Update from the capitol

Addressing gambling addiction in Washington

Gambling addiction is a curse that has affected many households in Washington. Some people have lost their entire life savings to their addiction and just like any addiction this problem requires prevention, treatment, and recovery plans. In order to best create and put these plans into action, I created HB 1880, which forms a legislative gambling task force. This task force will analyze the current gambling addiction situation in Washington and provide direct input as to how the Legislature can best combat the issue.

HB 1880 was recently referred to the Rules Committee for review.

Protecting pedestrians and bicyclists

More people are getting out of their cars and using alternative methods to get around. However, the law to protect pedestrians, bicyclists and other people traveling without a car has not kept up with the times. Ensuring that motor vehicles, bicyclists, and pedestrians are safe on the road, and that they are following the rules, is essential to keeping everyone safe. That is why I’m supporting HB 1966. This bill updates the rules for when motor vehicles pass pedestrians, bicyclists, and other vulnerable roadway users, and increases the fine for when someone follows too closely or fails to yield. It also refines the rules for bicyclists and pedestrians to promote safer conditions.

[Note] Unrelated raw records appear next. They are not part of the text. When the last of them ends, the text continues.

(** * Image classification service: preprocessing, inference adapter and
      upload endpoints

    A shallow embedding of the Python sources

    - [backend/utils/image_processor.py]  (class [ImageProcessor]),
    - [backend/models/model_loader.py]    (class [ModelLoader]),
    - [backend/model.py]                  (class [ImageClassifier], [get_classifier]),
    - [backend/app/main.py]               (endpoint [POST /classify]),
    - [backend/main.py]                   (endpoint [POST /predict]),

    together with the properties the specification states about them.

    Conventions.  Python exceptions are values of [exn] carried by
    [result]; objects with mutable attributes become records threaded
    through the calls; [str] is [string] (case folding is the ASCII part of
    [str.lower]); unsigned 8-bit samples are [byte]; float32 values are
    [spec_float] at precision 24 and maximal exponent 128; raw scores and
    probabilities of the classifier are real numbers.

    The modules [ModelLoader], [Classifier] and [ImageProcessor] describe
    a process in which the network can be instantiated and in which
    [Image.open] delivers the decoded image.  Three modules look closer
    at one aspect each: [Loading] at an instantiation that can raise,
    [ImageFile] at pixel data that is decoded when first used, and
    [Compose] at the list of transforms run against torch's random
    generator. *)

From Stdlib Require Import List ZArith Lia Bool Arith.
From Stdlib.Strings Require Import Ascii String Byte.
From Stdlib Require Import Permutation Sorted.
From Stdlib Require Import SpecFloat.
From Stdlib Require Import Reals Lra.

Import ListNotations.
Local Open Scope string_scope.
Local Open Scope Z_scope.

(* ================================================================== *)
(** * Python exceptions and fallible results *)

Module Py.

(** The exception classes the modelled code and its libraries raise. *)
Inductive exn : Type :=
| RuntimeError (msg : string)
| TypeError (msg : string)
| ValueError (msg : string)
| IndexError (msg : string)
| AttributeError (msg : string)
| OSError (msg : string)
| ZeroDivisionError
| UnidentifiedImageError
| FileNotFoundError.

Inductive result (A : Type) : Type :=
| Ok (a : A)
| Raise (e : exn).
Arguments Ok {A} a.
Arguments Raise {A} e.

Definition bind {A B : Type} (r : result A) (k : A -> result B) : result B :=
  match r with
  | Ok a => k a
  | Raise e => Raise e
  end.

Definition is_ok {A : Type} (r : result A) : bool :=
  match r with Ok _ => true | Raise _ => false end.

(** [str(e)]. *)
Definition str (e : exn) : string :=
  match e with
  | RuntimeError msg | TypeError msg | ValueError msg | IndexError msg
  | AttributeError msg | OSError msg => msg
  | ZeroDivisionError => "division by zero"
  | UnidentifiedImageError => "cannot identify image file"
  | FileNotFoundError => "No such file or directory"
  end.

(** [l[i]] on a list. *)
Definition getitem {A : Type} (l : list A) (i : nat) : result A :=
  match nth_error l i with
  | Some a => Ok a
  | None => Raise (IndexError "list index out of range")
  end.

End Py.
Import Py.

Notation "x <- c ;; k" := (Py.bind c (fun x => k))
  (at level 61, c at next level, right associativity).

(* ================================================================== *)
(** * Strings: the [str] and [os.path] operations used on filenames *)

Module Str.

(** [c.lower()] on one character: [A]..[Z] move to [a]..[z].  (Outside
    ASCII [str.lower] may change a character, but never into one of the
    letters of the six extensions, so the upload checks are not
    affected.) *)
Definition lower_char (c : ascii) : ascii :=
  let n := nat_of_ascii c in
  if andb (Nat.leb 65 n) (Nat.leb n 90) then ascii_of_nat (n + 32) else c.

Fixpoint lower (s : string) : string :=
  match s with
  | EmptyString => EmptyString
  | String c s' => String (lower_char c) (lower s')
  end.

(** [s.endswith(suffix)]. *)
Definition endswith (s suffix : string) : bool :=
  let n := String.length s in
  let m := String.length suffix in
  andb (Nat.leb m n) (String.eqb (substring (n - m) m s) suffix).

(** [sub in s]: substring test. *)
Fixpoint contains (s sub : string) : bool :=
  orb (String.prefix sub s)
      (match s with
       | EmptyString => false
       | String _ s' => contains s' sub
       end).

(** [p.rfind(c)] for a one-character [c]: the highest index holding [c],
    or [-1]. *)
Fixpoint rfind_from (c : ascii) (s : string) (i last : Z) : Z :=
  match s with
  | EmptyString => last
  | String a s' => rfind_from c s' (i + 1) (if Ascii.eqb a c then i else last)
  end.

Definition rfind (c : ascii) (s : string) : Z := rfind_from c s 0 (-1).

(** Slices [p[:i]], [p[i:]] and [p[i:i+1]] for [0 <= i]. *)
Definition slice_to (p : string) (i : Z) : string :=
  substring 0 (Z.to_nat i) p.
Definition slice_from (p : string) (i : Z) : string :=
  substring (Z.to_nat i) (String.length p - Z.to_nat i) p.
Definition slice1 (p : string) (i : Z) : string :=
  substring (Z.to_nat i) 1 p.

(** [sep.join(l)]. *)
Fixpoint join (sep : string) (l : list string) : string :=
  match l with
  | [] => ""
  | [x] => x
  | x :: rest => x ++ sep ++ join sep rest
  end.

(** [x in l] for a collection of strings. *)
Definition mem (x : string) (l : list string) : bool :=
  existsb (String.eqb x) l.

(** The [while filenameIndex < dotIndex] loop of [genericpath._splitext];
    [n] is the number of iterations left, [dotIndex - filenameIndex]. *)
Fixpoint splitext_loop (p : string) (filenameIndex dotIndex : Z) (n : nat)
  : string * string :=
  match n with
  | O => (p, "")
  | S n' =>
      if negb (String.eqb (slice1 p filenameIndex) ".")
      then (slice_to p dotIndex, slice_from p dotIndex)
      else splitext_loop p (filenameIndex + 1) dotIndex n'
  end.

(** [os.path.splitext] ([posixpath]: [sep = "/"], no [altsep],
    [extsep = "."]). *)
Definition splitext (p : string) : string * string :=
  let sepIndex := rfind "/"%char p in
  let dotIndex := rfind "."%char p in
  if Z.ltb sepIndex dotIndex
  then splitext_loop p (sepIndex + 1) dotIndex
         (Z.to_nat (dotIndex - (sepIndex + 1)))
  else (p, "").

End Str.

(* ================================================================== *)
(** * Upload validation of the two endpoints *)

Module Upload.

What is health network adequacy, and why does it matter?

When we choose a health insurance plan for our families and ourselves, we look at what benefits the plan covers, and the network of providers available. We assume that the services will be available when we need them. However, what if the plan is supposed to cover something like behavioral health care, but accessing the network to get that care is hit or miss? The results can be tragic, as was the case when Rachel Smith’s son Brennen was having a behavioral health crisis. He died by suicide before he was able to get the care supposedly available to him through his health plan.

A bill currently before the House, HB 1099, would require health plans to provide notice about network adequacy to consumers. This would include estimates of the percentage of time enrollees are able to access covered services within time limits set by the state Insurance Commissioner. With this information, consumers could make more informed decisions when selecting a health plan.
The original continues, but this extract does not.